## Task prompt
In the listing below, how many lines carry the word "Lemma"? Reply with only the number.

## Stored data
---

(* ===== verification/BmcMemcached.v ===== *)
(** The two halves of the system together.  What memcached sends for a "get" over UDP
    (McGet, McOutput) leaves the host through the egress program, and the receive programs
    answer the next request for the key from what they copied. *)
From S2P Require Import Prelude BmcCommon BmcKern BmcLoops BmcCache BmcPipeline BmcCoherence BmcExamples.
From S2P Require Import McItoa McUtil McItem McAssoc McSlabs McItems McItemStore McPayload McItemHistory McStore McToken McProto McOutput McGet.

Lemma parts_bytes_size h ps : Forall (part_ok h) ps -> Z.of_nat (length (concat (map (part_bytes h) ps))) = parts_size ps.
Proof.
  induction 1 as [|[b len] ps (H1 & H2 & H3) _ IH]; [done|]. cbn [map concat parts_size foldr fst snd] in *. fold (parts_size ps).
  rewrite length_app, Nat2Z.inj_add, IH. f_equal. unfold part_bytes, zslice. cbn [fst snd]. rewrite length_take, length_drop. lia.
Qed.
Lemma digits_no_newline u : 0 <= u < 10 ^ 20 -> Forall (fun c => c <> LF) (decimal u).
Proof.
  intros Hu. unfold decimal. destruct (ndigits_range 20 u) as (n & -> & _); [lia..|]. eapply Forall_impl; [apply dpad_digits|].
  intros c Hc. apply isdigit_range in Hc. unfold LF. lia.
Qed.

(** The answer to one key in the form the egress program reads. *)
Definition line_args (i : item) : list Z := (if has_flag ITEM_CFLAGS i then decimal (iflags i) else [48]) ++ [32] ++ decimal (u32 (nbytes i - 2)).
Lemma block_lines i v : value i = v ++ [CR; LF] -> block false i = value_line (ikey i) (line_args i) ++ LF :: (v ++ [CR]) ++ [LF].
Proof.
  intros Hv. unfold block, suffix_text, value_line, line_args. rewrite Hv. unfold CR, LF, SPACE. cbn [app]. rewrite <- !app_assoc. cbn [app]. rewrite <- !app_assoc. cbn [app]. by rewrite <- !app_assoc.
Qed.
Lemma args_no_newline i : typed i -> Forall (fun c => c <> LF) (line_args i).
Proof.
  intros (H1 & _ & _). unfold line_args. repeat (apply Forall_app; split).
  - destruct (has_flag _ _); [apply digits_no_newline; lia|]. by repeat constructor.
  - by repeat constructor.
  - apply digits_no_newline. unfold u32, wrap. pose proof (Z.mod_pos_bound (nbytes i - 2) (2 ^ 32) ltac:(lia)). lia.
Qed.

(** The link, IP and UDP headers of a datagram from the server's port. *)
Definition server_headers (eth : list Z) : Prop :=
  length eth = (ETH_HLEN + IP_HLEN + UDP_HLEN)%nat /\ byte_at eth (ETH_HLEN + 9) = IPPROTO_UDP /\ be16 eth (ETH_HLEN + IP_HLEN) = MEMCACHED_PORT.
Lemma server_reply_header eth id : server_headers eth -> udp_reply_header (eth ++ udp_header id 0 1).
Proof.
  intros (Hl & Hp & Hs). split; [rewrite length_app, Hl; reflexivity|]. unfold be16 in *. rewrite !byte_at_app_l by (rewrite Hl; unfold ETH_HLEN, IP_HLEN, UDP_HLEN; lia). done.
Qed.

Section System.
Context `{HL : BpfHelpersLaws} {HR : BpfRoom H}.

(** The datagram [eth ++ udp_header ++ two lines ++ END] through both programs. *)
Lemma datagram_served id eth k args v m b rroom rq rest tl : let answer := (value_line k args ++ LF :: (v ++ [CR]) ++ [LF]) ++ END in
  server_headers eth -> key_ok k -> Forall (fun c => c <> LF) k -> Forall (fun c => c <> LF) args -> Forall (fun c => c <> LF) v ->
  (length eth + 8 + length answer <= 1353)%nat -> cache_wf (map_kcache m) -> keys_wf (map_keys m) -> predicted (map_kcache m) k = false ->
  udp_request_header rq -> (128 <= length rroom)%nat -> (14 <= length k + 1 + length rest)%nat -> (length rest <= 2000)%nat ->
  (length answer + 9 <= 133 + length k + length rest)%nat -> (4 <= b)%nat ->
  let frame := eth ++ udp_header id 0 1 ++ answer in
  let m1 := (tc_run b (mk_skb (Z.of_nat (length frame)) frame) m).2 in
  exists ctx' m' rq', xdp_run b (get_frame rroom rq [k] rest tl) m1 = (XDP_TX, ctx', m') /\
    xdp_pkt ctx' = rq' ++ answer /\ reply_header rq rq' (Z.of_nat (length answer)).
Proof.
  intros answer Heth Hk Hkn Han Hvn Hlen Hcw Hkw Hcold Hrq Hroom H14 H2000 Hfit Hb. cbv zeta.
  assert (length answer = length (value_line k args ++ LF :: (v ++ [CR]) ++ [LF]) + 5)%nat as Hl1 by (unfold answer; by rewrite length_app).
  assert (length (value_line k args ++ LF :: (v ++ [CR]) ++ [LF]) = length k + length args + length v + 11)%nat as Hl2.
  { unfold value_line. repeat (rewrite length_app; cbn [length]). change (length (bytes "VALUE ")) with 6%nat. lia. }
  pose proof (server_reply_header eth id Heth) as Hh. destruct Heth as (He & _). unfold ETH_HLEN, IP_HLEN, UDP_HLEN in He.
  replace (Z.of_nat (length (eth ++ udp_header id 0 1 ++ answer))) with (Z.of_nat (50 + length answer)) by (rewrite !length_app, He; done).
  replace (eth ++ udp_header id 0 1 ++ answer) with ((eth ++ udp_header id 0 1) ++ value_line k args ++ LF :: (v ++ [CR]) ++ LF :: END)
    by (unfold answer; rewrite <- !app_assoc; cbn [app]; by rewrite <- !app_assoc).
  assert (Z.of_nat (50 + length answer) <= 1353) as Hn by lia. unfold answer in *. change END with END_LINE in *.
  apply relayed_reply; try done; rewrite ?length_app in *; cbn [length] in *; try lia.
  apply Forall_app. split; [done|by repeat constructor].
Qed.

End System.

#[local] Existing Instance plain_helpers.
#[local] Existing Instance plain_helpers_laws.
#[local] Existing Instance plain_helpers_room.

---

## Response
6